* _What is needed_
Only the lines holding the string "Hoff" are needed; copy each of them from the data.

Collected data:
--------------------------------------------------
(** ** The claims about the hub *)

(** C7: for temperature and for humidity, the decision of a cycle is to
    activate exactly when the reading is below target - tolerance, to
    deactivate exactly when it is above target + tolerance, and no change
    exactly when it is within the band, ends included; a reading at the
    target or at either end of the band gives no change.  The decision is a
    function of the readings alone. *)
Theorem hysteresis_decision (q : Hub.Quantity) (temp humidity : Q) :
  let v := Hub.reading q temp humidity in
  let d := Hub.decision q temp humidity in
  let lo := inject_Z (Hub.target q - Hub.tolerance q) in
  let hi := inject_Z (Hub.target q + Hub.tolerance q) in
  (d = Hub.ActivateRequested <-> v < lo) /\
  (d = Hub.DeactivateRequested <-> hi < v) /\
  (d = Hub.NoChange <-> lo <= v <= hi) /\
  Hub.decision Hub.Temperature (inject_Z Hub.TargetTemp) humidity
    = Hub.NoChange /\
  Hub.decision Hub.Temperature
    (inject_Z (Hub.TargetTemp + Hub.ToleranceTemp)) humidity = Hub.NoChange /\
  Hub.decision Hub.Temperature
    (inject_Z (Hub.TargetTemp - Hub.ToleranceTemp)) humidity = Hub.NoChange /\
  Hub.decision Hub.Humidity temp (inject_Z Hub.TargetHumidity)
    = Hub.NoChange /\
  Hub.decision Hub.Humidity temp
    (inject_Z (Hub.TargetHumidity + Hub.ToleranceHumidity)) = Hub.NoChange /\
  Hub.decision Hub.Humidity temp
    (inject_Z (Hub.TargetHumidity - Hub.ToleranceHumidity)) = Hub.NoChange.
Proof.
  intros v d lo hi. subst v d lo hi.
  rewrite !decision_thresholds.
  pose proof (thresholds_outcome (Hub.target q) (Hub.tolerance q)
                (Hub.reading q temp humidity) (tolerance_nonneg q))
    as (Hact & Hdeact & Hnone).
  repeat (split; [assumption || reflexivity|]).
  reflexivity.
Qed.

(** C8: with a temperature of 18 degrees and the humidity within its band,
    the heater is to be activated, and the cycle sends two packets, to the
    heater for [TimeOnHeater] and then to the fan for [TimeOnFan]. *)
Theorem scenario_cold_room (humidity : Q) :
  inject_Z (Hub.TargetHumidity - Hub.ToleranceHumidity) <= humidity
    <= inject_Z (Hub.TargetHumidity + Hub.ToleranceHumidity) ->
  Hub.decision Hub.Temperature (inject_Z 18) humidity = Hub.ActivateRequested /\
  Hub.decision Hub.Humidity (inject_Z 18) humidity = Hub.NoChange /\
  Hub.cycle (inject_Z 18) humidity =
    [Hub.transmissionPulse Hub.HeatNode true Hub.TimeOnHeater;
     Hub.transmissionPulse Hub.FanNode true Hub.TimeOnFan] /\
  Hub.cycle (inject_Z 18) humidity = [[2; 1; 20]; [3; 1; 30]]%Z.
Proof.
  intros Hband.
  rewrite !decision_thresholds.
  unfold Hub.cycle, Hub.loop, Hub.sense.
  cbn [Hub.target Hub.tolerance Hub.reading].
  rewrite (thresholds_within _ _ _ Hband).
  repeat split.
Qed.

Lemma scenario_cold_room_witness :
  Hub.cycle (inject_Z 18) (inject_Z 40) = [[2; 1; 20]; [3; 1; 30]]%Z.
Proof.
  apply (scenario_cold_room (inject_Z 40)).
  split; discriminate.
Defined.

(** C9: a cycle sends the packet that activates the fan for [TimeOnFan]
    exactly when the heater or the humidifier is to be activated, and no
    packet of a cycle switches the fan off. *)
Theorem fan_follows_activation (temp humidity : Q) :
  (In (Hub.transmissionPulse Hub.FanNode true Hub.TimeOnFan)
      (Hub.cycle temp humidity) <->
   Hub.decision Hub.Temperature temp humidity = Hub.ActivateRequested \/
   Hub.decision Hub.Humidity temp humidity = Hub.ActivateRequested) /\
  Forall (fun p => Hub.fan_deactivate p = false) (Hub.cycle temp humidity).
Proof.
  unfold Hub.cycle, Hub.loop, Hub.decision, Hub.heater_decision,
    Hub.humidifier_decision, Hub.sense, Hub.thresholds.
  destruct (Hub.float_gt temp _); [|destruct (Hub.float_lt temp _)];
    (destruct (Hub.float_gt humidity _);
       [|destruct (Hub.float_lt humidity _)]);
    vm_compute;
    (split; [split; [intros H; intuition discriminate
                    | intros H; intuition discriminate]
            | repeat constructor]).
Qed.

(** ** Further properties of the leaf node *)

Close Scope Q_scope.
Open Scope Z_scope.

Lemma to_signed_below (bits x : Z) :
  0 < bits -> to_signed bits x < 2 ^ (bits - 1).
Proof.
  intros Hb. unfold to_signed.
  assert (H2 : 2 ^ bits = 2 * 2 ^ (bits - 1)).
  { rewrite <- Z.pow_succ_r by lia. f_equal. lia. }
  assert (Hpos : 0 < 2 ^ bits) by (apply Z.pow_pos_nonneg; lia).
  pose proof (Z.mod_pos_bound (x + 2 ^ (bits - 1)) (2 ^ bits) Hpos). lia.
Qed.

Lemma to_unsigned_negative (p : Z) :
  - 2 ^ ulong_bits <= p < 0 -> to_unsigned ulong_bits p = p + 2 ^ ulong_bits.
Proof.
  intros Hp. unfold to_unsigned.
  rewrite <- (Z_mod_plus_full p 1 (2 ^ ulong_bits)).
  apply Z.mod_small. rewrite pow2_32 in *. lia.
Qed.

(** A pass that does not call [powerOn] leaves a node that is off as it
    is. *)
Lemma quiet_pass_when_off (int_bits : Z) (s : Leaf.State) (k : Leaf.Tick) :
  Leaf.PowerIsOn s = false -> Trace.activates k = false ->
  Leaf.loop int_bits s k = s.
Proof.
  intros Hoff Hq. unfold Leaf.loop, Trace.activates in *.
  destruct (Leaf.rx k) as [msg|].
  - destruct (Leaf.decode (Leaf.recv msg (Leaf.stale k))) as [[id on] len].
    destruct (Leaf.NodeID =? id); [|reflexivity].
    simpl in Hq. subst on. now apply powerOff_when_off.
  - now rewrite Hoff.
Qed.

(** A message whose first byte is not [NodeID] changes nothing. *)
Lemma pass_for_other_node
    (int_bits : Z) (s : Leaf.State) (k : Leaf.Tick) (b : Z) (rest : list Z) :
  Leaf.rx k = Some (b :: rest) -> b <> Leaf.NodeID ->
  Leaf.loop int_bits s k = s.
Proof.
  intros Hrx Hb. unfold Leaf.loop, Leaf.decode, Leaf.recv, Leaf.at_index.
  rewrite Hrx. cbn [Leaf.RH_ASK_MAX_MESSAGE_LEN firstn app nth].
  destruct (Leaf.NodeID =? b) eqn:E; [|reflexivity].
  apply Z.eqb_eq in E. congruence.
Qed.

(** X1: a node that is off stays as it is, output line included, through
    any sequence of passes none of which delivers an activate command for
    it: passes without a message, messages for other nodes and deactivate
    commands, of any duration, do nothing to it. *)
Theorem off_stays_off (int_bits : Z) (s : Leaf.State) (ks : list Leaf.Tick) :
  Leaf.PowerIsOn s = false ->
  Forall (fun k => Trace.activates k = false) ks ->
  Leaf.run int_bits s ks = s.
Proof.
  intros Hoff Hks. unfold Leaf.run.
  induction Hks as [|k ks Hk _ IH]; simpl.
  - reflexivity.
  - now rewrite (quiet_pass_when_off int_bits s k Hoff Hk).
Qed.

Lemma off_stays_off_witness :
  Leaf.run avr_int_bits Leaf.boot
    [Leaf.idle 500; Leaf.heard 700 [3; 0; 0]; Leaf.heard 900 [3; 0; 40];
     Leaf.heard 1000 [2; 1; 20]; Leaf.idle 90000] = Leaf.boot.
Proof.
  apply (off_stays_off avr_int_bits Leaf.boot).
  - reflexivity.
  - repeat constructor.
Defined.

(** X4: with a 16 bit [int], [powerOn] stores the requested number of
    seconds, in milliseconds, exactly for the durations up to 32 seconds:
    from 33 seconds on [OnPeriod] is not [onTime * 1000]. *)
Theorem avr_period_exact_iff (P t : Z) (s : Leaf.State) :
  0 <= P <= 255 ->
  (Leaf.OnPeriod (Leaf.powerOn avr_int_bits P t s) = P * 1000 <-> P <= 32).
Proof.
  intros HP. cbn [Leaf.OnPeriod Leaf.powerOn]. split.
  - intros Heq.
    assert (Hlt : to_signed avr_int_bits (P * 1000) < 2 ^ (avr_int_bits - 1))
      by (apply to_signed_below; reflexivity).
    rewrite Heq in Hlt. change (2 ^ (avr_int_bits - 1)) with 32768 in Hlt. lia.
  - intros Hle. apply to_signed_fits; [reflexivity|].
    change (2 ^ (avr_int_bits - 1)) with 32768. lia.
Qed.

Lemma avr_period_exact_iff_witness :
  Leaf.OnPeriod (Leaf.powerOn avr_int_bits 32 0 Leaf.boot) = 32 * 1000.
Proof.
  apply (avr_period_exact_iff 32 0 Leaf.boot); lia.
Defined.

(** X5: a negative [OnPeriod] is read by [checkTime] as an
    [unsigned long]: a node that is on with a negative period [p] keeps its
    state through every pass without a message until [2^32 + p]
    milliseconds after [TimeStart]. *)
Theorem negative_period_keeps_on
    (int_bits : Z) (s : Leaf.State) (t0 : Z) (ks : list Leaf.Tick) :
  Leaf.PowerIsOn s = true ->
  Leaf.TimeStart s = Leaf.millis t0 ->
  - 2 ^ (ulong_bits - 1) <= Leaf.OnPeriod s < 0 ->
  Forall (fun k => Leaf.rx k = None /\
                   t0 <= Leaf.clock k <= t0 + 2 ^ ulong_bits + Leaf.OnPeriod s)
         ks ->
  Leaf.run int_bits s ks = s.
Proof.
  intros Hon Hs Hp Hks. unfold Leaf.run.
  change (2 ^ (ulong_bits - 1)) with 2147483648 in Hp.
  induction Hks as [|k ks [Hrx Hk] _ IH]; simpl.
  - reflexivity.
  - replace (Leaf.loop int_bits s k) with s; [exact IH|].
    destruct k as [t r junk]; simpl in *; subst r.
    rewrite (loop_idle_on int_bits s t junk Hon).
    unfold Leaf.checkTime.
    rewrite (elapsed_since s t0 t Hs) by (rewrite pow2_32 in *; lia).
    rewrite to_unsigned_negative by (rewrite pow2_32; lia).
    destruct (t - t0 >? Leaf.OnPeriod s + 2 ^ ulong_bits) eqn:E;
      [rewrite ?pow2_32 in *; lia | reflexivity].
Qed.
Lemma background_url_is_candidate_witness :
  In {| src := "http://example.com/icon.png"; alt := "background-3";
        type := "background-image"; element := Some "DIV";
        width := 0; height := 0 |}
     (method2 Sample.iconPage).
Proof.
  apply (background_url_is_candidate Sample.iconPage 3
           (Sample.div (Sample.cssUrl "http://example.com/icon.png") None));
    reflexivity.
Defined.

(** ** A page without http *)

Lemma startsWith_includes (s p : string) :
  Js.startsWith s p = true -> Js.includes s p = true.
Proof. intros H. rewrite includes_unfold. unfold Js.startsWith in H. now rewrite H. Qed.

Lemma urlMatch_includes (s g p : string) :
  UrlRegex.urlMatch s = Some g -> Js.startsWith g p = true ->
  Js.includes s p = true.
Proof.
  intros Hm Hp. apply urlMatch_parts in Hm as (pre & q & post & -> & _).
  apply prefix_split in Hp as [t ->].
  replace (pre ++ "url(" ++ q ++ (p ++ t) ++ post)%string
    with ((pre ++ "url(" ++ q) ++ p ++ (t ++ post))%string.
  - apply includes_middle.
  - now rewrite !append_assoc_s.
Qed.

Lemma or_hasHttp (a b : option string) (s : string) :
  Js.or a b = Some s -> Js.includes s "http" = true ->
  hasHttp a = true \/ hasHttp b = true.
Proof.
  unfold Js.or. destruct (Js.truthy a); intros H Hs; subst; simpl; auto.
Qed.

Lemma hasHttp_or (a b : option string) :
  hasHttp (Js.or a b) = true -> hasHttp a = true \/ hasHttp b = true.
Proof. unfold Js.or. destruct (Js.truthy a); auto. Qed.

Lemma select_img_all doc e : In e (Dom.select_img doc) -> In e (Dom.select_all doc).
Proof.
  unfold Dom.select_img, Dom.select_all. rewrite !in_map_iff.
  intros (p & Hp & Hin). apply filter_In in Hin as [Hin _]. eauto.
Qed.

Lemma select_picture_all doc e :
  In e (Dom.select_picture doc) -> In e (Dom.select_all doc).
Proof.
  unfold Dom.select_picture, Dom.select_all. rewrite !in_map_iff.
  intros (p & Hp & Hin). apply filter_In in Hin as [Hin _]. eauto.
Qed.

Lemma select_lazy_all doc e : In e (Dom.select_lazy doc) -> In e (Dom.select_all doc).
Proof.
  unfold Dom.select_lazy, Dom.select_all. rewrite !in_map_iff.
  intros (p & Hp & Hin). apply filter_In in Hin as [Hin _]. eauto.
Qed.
--------------------------------------------------
* _Answer to this exercise_
  intros Hoff Hq. unfold Leaf.loop, Trace.activates in *.
  - now rewrite Hoff.
  intros Hoff Hks. unfold Leaf.run.
  - now rewrite (quiet_pass_when_off int_bits s k Hoff Hk).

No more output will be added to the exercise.